Она достала белый официальный конверт с разорванными краями, пожелтевший и потертый после стольких лет, проведенных в коробке среди других бумаг.
— Ему дали медаль. Интересно, где она.
Я молча покачал головой.
Миссис Уильямс снова появилась в дверях.
— Ты
— Я занята, Ада, — резко ответила Шантель.
Ада погрозила мне пальцем:
— Из-за вас у нее будут неприятности с евреем.
Миссис Уильямс ушла в дом.
— А вот вещи Леона, — грустно улыбнулась Шантель.

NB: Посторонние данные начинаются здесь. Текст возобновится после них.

(** C5, amended.  When every series value can be iterated and two of the
    lists or arrays differ in length, the constructor of [Dataset] fails
    with [LengthMismatch]; the report names every series with its length,
    and no dataset is returned. *)
Theorem unequal_lengths_are_reported (name : string) series
    (series_outputs : gmap string string) (s1 s2 : string) v1 v2 :
  map_Forall (λ _ v, iterable v) series →
  series !! s1 = Some v1 → is_list_or_array v1 = true →
  series !! s2 = Some v2 → is_list_or_array v2 = true →
  series_length v1 ≠ series_length v2 →
  let lengths := (λ sv, (sv.1, series_length sv.2)) <$> map_to_list series in
  Dataset.__init__ name series series_outputs
    = Err (LengthMismatch (length_report lengths)) ∧
  ∀ s v, series !! s = Some v → (s, series_length v) ∈ lengths.
Proof.
  intros Hiter H1 Hl1 H2 Hl2 Hne. cbv zeta. split.
  - unfold Dataset.__init__, Dataset._check_series_lengths. cbn [Dataset._series].
    fold (checked series).
    assert (Hin : ∀ s v, series !! s = Some v → is_list_or_array v = true →
                         v ∈ checked series).
    { intros s v Hs Hv. apply list_elem_of_filter. split; [done|].
      apply list_elem_of_fmap. exists (s, v). split; [done|].
      by apply elem_of_map_to_list. }
    rewrite (result_mapM_Ok _ series_length).
    2:{ apply Forall_forall. intros v [_ Hv]%list_elem_of_filter.
        apply list_elem_of_fmap in Hv as ([s v'] & -> & Hsv).
        apply elem_of_map_to_list in Hsv. by apply py_list_length, (Hiter s). }
    rewrite decide_True.
    2:{ apply (size_list_to_set_two _ (series_length v1) (series_length v2));
          [apply list_elem_of_fmap_2; eauto ..|done]. }
    rewrite (result_mapM_Ok _ (λ sv, sv.1 +:+ ": " +:+ pretty (series_length sv.2))).
    2:{ apply Forall_forall. intros [s v] Hsv. apply elem_of_map_to_list in Hsv.
        destruct (Hiter s v Hsv) as [l Hl]. unfold series_length. simpl.
        by rewrite Hl. }
    unfold LengthMismatch, length_report. by rewrite <-list_fmap_compose.
  - intros s v Hs. apply list_elem_of_fmap. exists (s, v). split; [done|].
    by apply elem_of_map_to_list.
Qed.

End lengths.

Lemma lone_list_is_never_a_mismatch_witness :
  (length (checked Sample.mixed) ≤ 1)%nat ∧
  Dataset.__init__ "m" Sample.mixed ∅
  = Ok {| Dataset.name := "m"; Dataset._series := Sample.mixed;
          Dataset.series_outputs := ∅ |}.
Proof.
  assert (length (checked Sample.mixed) ≤ 1)%nat as Hle by (vm_compute; lia).
  split; [exact Hle|].
  destruct (lone_list_is_never_a_mismatch "m" Sample.mixed ∅ Hle) as (_ & Hok & _).
  apply Hok.
  assert (checked Sample.mixed = [VList [1; 2; 3]]) as -> by (vm_compute; reflexivity).
  intros [?|H]%elem_of_cons; [discriminate | by apply elem_of_nil in H].
Defined.

(** C5, as stated, fails when a series that is no list stands next to the
    lists of lengths 3 and 5: the report cannot take the length of [None],
    and the construction ends in a [TypeError] instead of the
    [LengthMismatch]. *)
Lemma mismatch_report_stops_at_none :
  Sample.unequal_and_none !! "a" = Some (VList [1; 2; 3]) ∧
  Sample.unequal_and_none !! "b" = Some (VList [1; 2; 3; 4; 5]) ∧
  Sample.unequal_and_none !! "c" = Some VNone ∧
  Dataset.__init__ "x" Sample.unequal_and_none ∅
    = Err (TypeError "'NoneType' object is not iterable") ∧
  ∀ report, Dataset.__init__ "x" Sample.unequal_and_none ∅ ≠ Err (LengthMismatch report).
Proof.
  assert (Dataset.__init__ "x" Sample.unequal_and_none ∅
          = Err (TypeError "'NoneType' object is not iterable")) as H
    by (vm_compute; reflexivity).
  split_and!; try (vm_compute; reflexivity).
  intros report. rewrite H. discriminate.
Qed.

Она вынула из коробки коричневые газетные вырезки, оригиналы статей, которые я прочитал на микрофише в библиотеке, хрупкие и потемневшие. Скорее всего, к ним не прикасались с того самого дня, как мать Шантель вырезала их из «Вилль-Платт газетт». Потом она достала еще какие-то бумажки и фотографии и передала мне. Вот Леон сидит на допотопном тракторе. Вот Леон и нагруженный мул. Пара открыток на День матери, подписанных детской рукой Леона, и его собственное стихотворение. Шантель, перебирая в коробке старые бумаги, вынимала его вещи и передавала мне. И тут я открыл пожелтевший блокнот с картинками вроде тех, что школьники от скуки рисуют на уроке. В основном там были записи на тему Луизианской покупки,[21] но поля украшали изображения танков Шермана и истребителей времен Второй мировой войны, а также инициалы: Э.Д., Э.Д., Э.Д.Л.У.+ Э.Д.